Retype each entry below exactly as it stands.

Saved data entries
########################################
(* ===== verification/MutationProofs.v ===== *)
(** * Mutation reservations: properties *)

From Stdlib Require Import ZArith Lia.
From S2P Require Import Prelude GoStrings GoTime GoFloat ClusterModel SchedulerState Mutation Preemption Reservation ReservationProofs.
From stdpp Require Import options.

Local Open Scope Z_scope.

(** ** Finding allocations *)

Lemma findAllocation_lookup als id i a :
  findAllocation als id = Some (i, a) → als !! i = Some a ∧ allocation_id a = id.
Proof.
  revert i. induction als as [|a0 als IH]; intros i; simpl; [done|]. case_decide.
  - by intros [= <- <-].
  - destruct (findAllocation als id) as [[j b]|]; [|done]. intros [= <- <-]. by apply IH.
Qed.

Lemma findAllocation_None als id : findAllocation als id = None ↔ id ∉ allocation_id <$> als.
Proof.
  induction als as [|a als IH]; simpl; [set_solver|]. case_decide; [set_solver|].
  destruct (findAllocation als id) as [[]|]; simpl.
  - split; [done|]. intros Hn. discriminate (proj2 IH ltac:(set_solver)).
  - pose proof (proj1 IH eq_refl). set_solver.
Qed.

Lemma findAllocation_alter als f i id j a :
  (∀ a, allocation_id (f a) = allocation_id a) → findAllocation als id = Some (j, a) →
  findAllocation (alter f i als) id = Some (j, if decide (i = j) then f a else a).
Proof.
  intros Hf. revert i j. induction als as [|b als IH]; intros i j; [done|]. simpl.
  case_decide as Hb.
  - intros [= <- <-]. destruct i as [|i]; simpl; [by rewrite Hf, decide_True|by rewrite decide_True].
  - destruct (findAllocation als id) as [[j' b']|] eqn:E; [|done]. intros [= <- <-].
    destruct i as [|i]; simpl.
    + rewrite Hf, decide_False by done. by rewrite E.
    + rewrite decide_False by done. change (list_alter f i als) with (alter f i als). rewrite (IH i j' eq_refl). simpl.
      destruct (decide (i = j')) as [->|]; by repeat case_decide; try congruence.
Qed.

Lemma allocation_map_other als m id :
  id ∉ allocation_id <$> als → foldl (λ m a, <[allocation_id a := a]> m) m als !! id = (m : gmap string Allocation) !! id.
Proof.
  revert m. induction als as [|a als IH]; intros m Hn; simpl; [done|].
  rewrite IH by set_solver. apply lookup_insert_ne. set_solver.
Qed.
########################################
● ANSWER BELOW
(* ===== verification/MutationProofs.v ===== *)
(** * Mutation reservations: properties *)

From Stdlib Require Import ZArith Lia.
From S2P Require Import Prelude GoStrings GoTime GoFloat ClusterModel SchedulerState Mutation Preemption Reservation ReservationProofs.
From stdpp Require Import options.

Local Open Scope Z_scope.

(** ** Finding allocations *)

Lemma findAllocation_lookup als id i a :
  findAllocation als id = Some (i, a) → als !! i = Some a ∧ allocation_id a = id.
Proof.
  revert i. induction als as [|a0 als IH]; intros i; simpl; [done|]. case_decide.
  - by intros [= <- <-].
  - destruct (findAllocation als id) as [[j b]|]; [|done]. intros [= <- <-]. by apply IH.
Qed.

Lemma findAllocation_None als id : findAllocation als id = None ↔ id ∉ allocation_id <$> als.
Proof.
  induction als as [|a als IH]; simpl; [set_solver|]. case_decide; [set_solver|].
  destruct (findAllocation als id) as [[]|]; simpl.
  - split; [done|]. intros Hn. discriminate (proj2 IH ltac:(set_solver)).
  - pose proof (proj1 IH eq_refl). set_solver.
Qed.

Lemma findAllocation_alter als f i id j a :
  (∀ a, allocation_id (f a) = allocation_id a) → findAllocation als id = Some (j, a) →
  findAllocation (alter f i als) id = Some (j, if decide (i = j) then f a else a).
Proof.
  intros Hf. revert i j. induction als as [|b als IH]; intros i j; [done|]. simpl.
  case_decide as Hb.
  - intros [= <- <-]. destruct i as [|i]; simpl; [by rewrite Hf, decide_True|by rewrite decide_True].
  - destruct (findAllocation als id) as [[j' b']|] eqn:E; [|done]. intros [= <- <-].
    destruct i as [|i]; simpl.
    + rewrite Hf, decide_False by done. by rewrite E.
    + rewrite decide_False by done. change (list_alter f i als) with (alter f i als). rewrite (IH i j' eq_refl). simpl.
      destruct (decide (i = j')) as [->|]; by repeat case_decide; try congruence.
Qed.

Lemma allocation_map_other als m id :
  id ∉ allocation_id <$> als → foldl (λ m a, <[allocation_id a := a]> m) m als !! id = (m : gmap string Allocation) !! id.
Proof.
  revert m. induction als as [|a als IH]; intros m Hn; simpl; [done|].
  rewrite IH by set_solver. apply lookup_insert_ne. set_solver.
Qed.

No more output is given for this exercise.